» **What to produce**: Please write out the line containing "Lemma below_length p" and each line after it through the end of the data, exactly, and nothing else.

Collected data entries:
(** Nothing is below a path that is not there. *)
Lemma tree_wf_below t p q : tree_wf t → t_nodes t !! p = None → below p q → t_nodes t !! q = None.
Proof.
  intros Hwf Hp [r ->]. induction r as [|x r IH] using rev_ind; [by rewrite app_nil_r|].
  apply eq_None_not_Some. rewrite app_assoc. intros Hs. apply Hwf in Hs. congruence.
Qed.

Lemma parent_dir_snoc q x : parent_dir (q ++ [x]) = q.
Proof. unfold parent_dir. rewrite length_app. simpl. by rewrite Nat.add_sub, take_app_length. Qed.

Lemma below_snoc p q x : below p (q ++ [x]) → p = q ++ [x] ∨ below p q.
Proof.
  intros [r Hr]. destruct r as [|y r _] using rev_ind; [left; by rewrite app_nil_r in Hr|].
  right. rewrite app_assoc in Hr. apply app_inj_2 in Hr as [-> _]; [|done]. apply below_app.
Qed.

Lemma below_trans p q r : below p q → below q r → below p r.
Proof. apply (transitivity (R := prefix)). Qed.

Lemma below_length p q : below p q → length p ≤ length q.
Proof. intros [r ->]. rewrite length_app. lia. Qed.

(** Making directories, in an order in which each one's parent comes first. *)
Lemma make_dirs_wf t ps :
  tree_wf t →
  (∀ q, q ∈ ps → is_file (t_nodes t) q = false) →
  (∀ q x, q ++ [x] ∈ ps → q ∈ ps) →
  tree_wf (with_nodes t (foldl make_dir (t_nodes t) ps)).
Proof.
  intros Hwf Hnf Hps q x. cbn [t_nodes with_nodes]. rewrite !make_dirs_lookup.
  destruct (t_nodes t !! (q ++ [x])) as [n|] eqn:Hq.
  - intros _. by rewrite (Hwf q x) by (by eexists).
  - case_decide as Hin; [intros _|by intros []]. apply Hps in Hin as Hq'.
    specialize (Hnf q Hq'). unfold is_file in Hnf. destruct (t_nodes t !! q) as [[]|]; [done..|].
    by rewrite decide_True.
Qed.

» **Answer box**:
Lemma below_length p q : below p q → length p ≤ length q.
Proof. intros [r ->]. rewrite length_app. lia. Qed.

(** Making directories, in an order in which each one's parent comes first. *)
Lemma make_dirs_wf t ps :
  tree_wf t →
  (∀ q, q ∈ ps → is_file (t_nodes t) q = false) →
  (∀ q x, q ++ [x] ∈ ps → q ∈ ps) →
  tree_wf (with_nodes t (foldl make_dir (t_nodes t) ps)).
Proof.
  intros Hwf Hnf Hps q x. cbn [t_nodes with_nodes]. rewrite !make_dirs_lookup.
  destruct (t_nodes t !! (q ++ [x])) as [n|] eqn:Hq.
  - intros _. by rewrite (Hwf q x) by (by eexists).
  - case_decide as Hin; [intros _|by intros []]. apply Hps in Hin as Hq'.
    specialize (Hnf q Hq'). unfold is_file in Hnf. destruct (t_nodes t !! q) as [[]|]; [done..|].
    by rewrite decide_True.
Qed.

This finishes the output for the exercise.